Note that the results contain degenerate dimensions (of length 1). This by 
design because it allows attributes to be attached and then inspected by the 
user in a consistent manner.

```{r subset}
# Extract a specific region, full time dimension
ts <- t2m$subset(list(X = 29:30, Y = -1:-2))
ts
  
# Extract specific time slices for a specific region
# Note that the axes are specified out of order and using alternative
# specifications: only the extreme values are used.
ts <- t2m$subset(list(T = c("2016-01-01 09:00", "2016-01-01 15:00"),
                      X = c(29.6, 28.8),
                      Y = seq(-2, -1, by = 0.05)))
ts
```

These methods will read data from the netCDF resource, but only as much as is 
requested.

The approaches lend themselves well to the `apply()` family of functions for
processing. Importantly, these functions give access to data from the netCDF 
resource so you can tweak the size of your request to the capacity of the 
computer, without exhausting RAM.

## Working with the data

The `data()` and `subset()` functions return data from a variable in a `CFData`
instance. The `CFData` instance holds the actual data, as well as important
metadata of the data, including its axes, the coordinate reference system,
and the attributes, among others. The `CFData` instance also lets you manipulate 
the data in a way that is informed by the metadata. This overcomes a typical
issue when working with netCDF data that adheres to the CF Metadata Conventions.

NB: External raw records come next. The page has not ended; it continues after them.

(** The capacities asked for, exactly. *)
#[export] Instance exact_alloc : Alloc := { alloc_capacity n := n; alloc_reserve c l a := l + a }.
#[export] Instance exact_alloc_bounds : AllocBounds.
Proof. by split. Qed.

Lemma decompress_bounded_witness :
  exists d' r, decompress (MkDecoder tt true) [1; 2; 3] 6 = Done d' r /\ (forall out, r = Ok out -> len out <= 6).
Proof. apply (decompress_bounded (H0 := copy_bounds) (MkDecoder tt true) [1; 2; 3] 6). lia. Defined.

(** Seven bytes fit a limit of seven and not one of six. *)
Lemma decompress_exact_witness :
  (exists s, decompress (MkDecoder tt true) [1; 2; 3] 7 = Done (MkDecoder s true) (Ok [1; 2; 3; 0; 0; 255; 255])) /\
  (exists s, decompress (MkDecoder tt true) [1; 2; 3] 6 = Done (MkDecoder s true) (Err MessageTooLarge)).
Proof.
  split.
  - destruct (decompress_exact (MkDecoder tt true) [1; 2; 3] 7 [1; 2; 3; 0; 0; 255; 255]) as (s & E & _);
      [lia|vm_compute; discriminate|reflexivity|]. exists s. exact E.
  - destruct (decompress_exact (MkDecoder tt true) [1; 2; 3] 6 [1; 2; 3; 0; 0; 255; 255]) as (s & E & _);
      [lia|vm_compute; discriminate|reflexivity|]. exists s. exact E.
Defined.
Lemma mpmc_inv_start n : mpmc_inv (mpmc_start n) no_tickets.
Proof.
  pose proof N_two. split; cbn.
  - split; cbn; try done; try (by rewrite ?length_replicate, ?length_seqZ); change (len (@nil T)) with 0; [lia|].
    + intros p Hp. unfold sequence_of. rewrite decide_False by (cbn; set_solver).
      rewrite decide_False by (cbn; intros [?|?]; [lia|set_solver]).
      assert (Hs : slot k p = Z.to_nat (p + N k)).
      { replace p with (p + N k - N k) at 1 by lia. rewrite slot_shift. unfold slot. f_equal. apply Z.mod_small. lia. }
      rewrite Hs. rewrite lookup_seqZ_lt by lia. f_equal. lia.
  - intros i pc Hi. apply lookup_replicate in Hi as [-> _]. done.
  - intros i j pc pc' p Hi Hj. apply lookup_replicate in Hi as [-> _]. done.
  - set_solver.
Qed.

(** Position in the last [N] tickets of the slot of an older position. *)
Lemma window_position g c : 0 <= c <= claimed g ->
  exists p, claimed g - N k <= p < claimed g /\ slot k p = slot k c /\ (c = claimed g /\ p = c - N k \/ c <= p).
Proof.
  intros Hc. pose proof N_two. destruct (decide (c = claimed g)) as [->|Hne].
  { exists (claimed g - N k). split; [lia|]. split; [apply slot_shift|]. by left. }
  remember (claimed g - 1 - c) as d eqn:Hd. exists (claimed g - 1 - d mod N k).
  pose proof (Z.mod_pos_bound d (N k) ltac:(lia)). pose proof (Z.mod_le d (N k) ltac:(lia) ltac:(lia)).
  split; [lia|]. split; [|right; lia]. apply slot_eq; [lia|].
  replace (claimed g - 1 - d mod N k) with (c + (d / N k) * N k) by (pose proof (Z.div_mod d (N k) ltac:(lia)); nia).
  by rewrite Z.mod_add by lia.
Qed.

(** *** The transitions of the shared state *)

Definition claim (g : Tickets) (x : T) : Tickets :=
  MkTickets (items g ++ [x]) (taken g) ({[claimed g]} ∪ pushing g) (popping g).
Definition publish (g : Tickets) (p : Z) : Tickets := MkTickets (items g) (taken g) (pushing g ∖ {[p]}) (popping g).
Definition take_oldest (g : Tickets) : Tickets :=
  MkTickets (items g) (taken g + 1) (pushing g) ({[taken g]} ∪ popping g).
Definition release (g : Tickets) (p : Z) : Tickets := MkTickets (items g) (taken g) (pushing g) (popping g ∖ {[p]}).

Lemma sequence_pushing g p : p ∈ pushing g -> sequence_of g p = p.
Proof. intros. unfold sequence_of. by rewrite decide_True. Qed.

Lemma sequence_live g p : p ∉ pushing g -> taken g <= p \/ p ∈ popping g -> sequence_of g p = p + 1.
Proof. intros. unfold sequence_of. by rewrite decide_False, decide_True. Qed.

Lemma sequence_free g p : p ∉ pushing g -> p < taken g -> p ∉ popping g -> sequence_of g p = p + N k.
Proof. intros. unfold sequence_of. rewrite !decide_False; [done| |done]. intros [?|?]; [lia|done]. Qed.

Lemma sequence_ext g g' p : (p ∈ pushing g <-> p ∈ pushing g') -> (p ∈ popping g <-> p ∈ popping g') ->
  (taken g <= p <-> taken g' <= p) -> sequence_of g p = sequence_of g' p.
Proof. intros E1 E2 E3. unfold sequence_of. repeat case_decide; tauto. Qed.

Lemma claimed_claim g x : claimed (claim g x) = claimed g + 1.
Proof. cbn. rewrite len_app. done. Qed.

Lemma items_claim_old g x p y : items g !! Z.to_nat p = Some y -> items (claim g x) !! Z.to_nat p = Some y.
Proof. intros. cbn. by apply lookup_app_l_Some. Qed.

Lemma items_claim_new g x : items (claim g x) !! Z.to_nat (claimed g) = Some x.
Proof. cbn. unfold len. rewrite Nat2Z.id. by apply list_lookup_middle. Qed.

Lemma items_claim_inv g x p y : 0 <= p -> p <> claimed g -> items (claim g x) !! Z.to_nat p = Some y ->
  items g !! Z.to_nat p = Some y.
Proof.
  cbn. intros Hp Hne Hy. apply lookup_app_Some in Hy as [Hy|[Hle Hy]]; [done|].
  apply list_lookup_singleton_Some in Hy as [Hz _]. unfold len in Hne. lia.
Qed.

Lemma items_lt g p x : items g !! Z.to_nat p = Some x -> p < claimed g.
Proof. intros Hx. apply lookup_lt_Some in Hx. unfold len. lia. Qed.

Lemma claim_shared q g x : shared_inv q g -> claimed g - N k < taken g -> claimed g - N k ∉ popping g ->
  shared_inv (MkMpmc (claimed g + 1) (m_tail q) (sequences q) (m_buffer q)) (claim g x).
Proof.
  intros [Hh Ht Ho Hsl Hbl Hpu Hpo Hs Hi] Hfree Hnp. pose proof N_two.
  split; rewrite ?claimed_claim; cbn; try done; [lia| | | |].
  - intros p Hp. apply elem_of_union in Hp as [Hp%elem_of_singleton|Hp%Hpu]; lia.
  - intros p Hp. pose proof (Hpo p Hp). assert (p <> claimed g - N k) by (intros ->; done). lia.
  - intros p Hp. destruct (decide (p = claimed g)) as [->|Hne].
    + rewrite <- slot_shift, Hs, sequence_free; [|intros Hx%Hpu; lia|done..|lia].
      rewrite sequence_pushing by (cbn; set_solver). f_equal. lia.
    + rewrite Hs by lia. f_equal. apply sequence_ext; cbn; [set_solver|done|done].
  - intros p y Hp Hnew Hy. apply Hi; [done|set_solver|]. apply (items_claim_inv g x); [lia|set_solver|done].
Qed.

Lemma publish_shared q g p x : shared_inv q g -> p ∈ pushing g -> items g !! Z.to_nat p = Some x ->
  m_buffer q !! slot k p = Some (Some x) ->
  shared_inv (MkMpmc (m_head q) (m_tail q) (<[slot k p := p + 1]> (sequences q)) (m_buffer q)) (publish g p).
Proof.
  intros [Hh Ht Ho Hsl Hbl Hpu Hpo Hs Hi] Hp Hx Hb. pose proof N_two. pose proof (Hpu p Hp).
  split; cbn; try done; [by rewrite length_insert|set_solver| |].
  - intros p' Hp'. destruct (decide (p' = p)) as [->|Hne].
    + rewrite list_lookup_insert_eq by (rewrite Hsl; apply slot_lt; lia). rewrite sequence_live; [done|set_solver|left; cbn; lia].
    + rewrite list_lookup_insert_ne by (intros E; apply slot_near in E; lia). rewrite Hs by lia.
      f_equal. apply sequence_ext; cbn; [set_solver|done|done].
  - intros p' y Hp' Hnew Hy. destruct (decide (p' = p)) as [->|Hne]; [by simplify_eq|]. apply Hi; set_solver.
Qed.

Lemma write_shared q g p x : shared_inv q g -> p ∈ pushing g ->
  shared_inv (MkMpmc (m_head q) (m_tail q) (sequences q) (<[slot k p := Some x]> (m_buffer q))) g.
Proof.
  intros [Hh Ht Ho Hsl Hbl Hpu Hpo Hs Hi] Hp. pose proof N_two. pose proof (Hpu p Hp).
  split; cbn; try done; [by rewrite length_insert|]. intros p' y Hp' Hnew Hy. pose proof (items_lt _ _ _ Hy).
  rewrite list_lookup_insert_ne; [by apply Hi|]. intros E; apply slot_near in E; [|lia..]. by subst.
Qed.

Lemma take_shared q g : shared_inv q g -> taken g < claimed g -> taken g ∉ pushing g ->
  shared_inv (MkMpmc (m_head q) (taken g + 1) (sequences q) (m_buffer q)) (take_oldest g).
Proof.
  intros [Hh Ht Ho Hsl Hbl Hpu Hpo Hs Hi] Hlt Hnew. pose proof N_two.
  split; cbn; try done; [lia| | | |].
  - intros p Hp. assert (p <> taken g) by (intros ->; done). pose proof (Hpu p Hp). lia.
  - intros p Hp. apply elem_of_union in Hp as [Hp%elem_of_singleton|Hp%Hpo]; lia.
  - intros p Hp. rewrite Hs by lia. f_equal. destruct (decide (p = taken g)) as [->|Hne].
    + rewrite !sequence_live; cbn; [done|done|set_solver|done|left; lia].
    + apply sequence_ext; cbn; [done|set_solver|lia].
  - intros p x Hp ? ?. apply Hi; [lia|done|done].
Qed.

The ordering of the axes in a typical netCDF resource is different from the way
that R orders its data. That leads to surprising results if you are not aware of
this issue:

```{r cfdata}
# Open a file and read the data from a variable into a CFData instance
fn <- system.file("extdata", "tasmax_NAM-44_day_20410701-vncdfCF.nc", package = "ncdfCF")
ds <- open_ncdf(fn)
tx <- ds[["tasmax"]]$data()
tx

# Use the terra package for plotting
# install.packages("terra")
library(terra)

# Get the data in exactly the way it is stored in the file, using `raw()`
tx_raw <- tx$raw()
str(tx_raw)

# Plot the data
r <- terra::rast(tx_raw)
r
plot(r)
```

North America is lying on its side. This is because the data is stored
differently in the netCDF resource than R expects. There is, in fact, not a
single way of storing data in a netCDF resources, the dimensions may be stored
in any order. The CF Metadata Conventions add metadata to interpret the file
storage. The `array()` method uses that to produce an array in the familiar R
storage arrangement:

```{r cfdata2}
tx_array <- tx$array()
str(tx_array)
r <- terra::rast(tx_array)
terra::plot(r)
```

Ok, so now we got North America looking pretty ok again. The data has been
oriented in the right way. Behind the scenes that may have involved transposing
and flipping the data, depending on the data storage arrangement in the netCDF
resource.

But the coordinate system is still not right. These are just ordinal values
along both axes. The `terra::SpatRaster` object also does not show a CRS. All
of the above steps can be fixed by simply calling the `terra()` method on the
data object. This will return a `terra::SpatRaster` for a data object with
three axes and a `terra::SpatRasterDataset` for a data object with four axes,
including scalar axes if present:

```{r terra}
r <- tx$terra()
r
terra::plot(r)
```

So that's a fully specified `terra::SpatRaster` from netCDF data.

(**Disclaimer:** Package `terra` can do this too with simply `terra::rast(fn)`
and then selecting a layer to plot (which is not always trivial if you are 
looking for a specific layer; e.g. what does "lyr.1" represent?).
The whole point of the above examples is to demonstrate the different steps in
processing netCDF data. There are also some subtle differences such as the
names of the layers. Furthermore, `ncdfCF` doesn't insert the attributes of the
variable into the `SpatRaster`. `terra` can only handle netCDF resources that
"behave" properly (especially the axis order) and it has no particular
consideration for the different calendars that can be used with CF data.)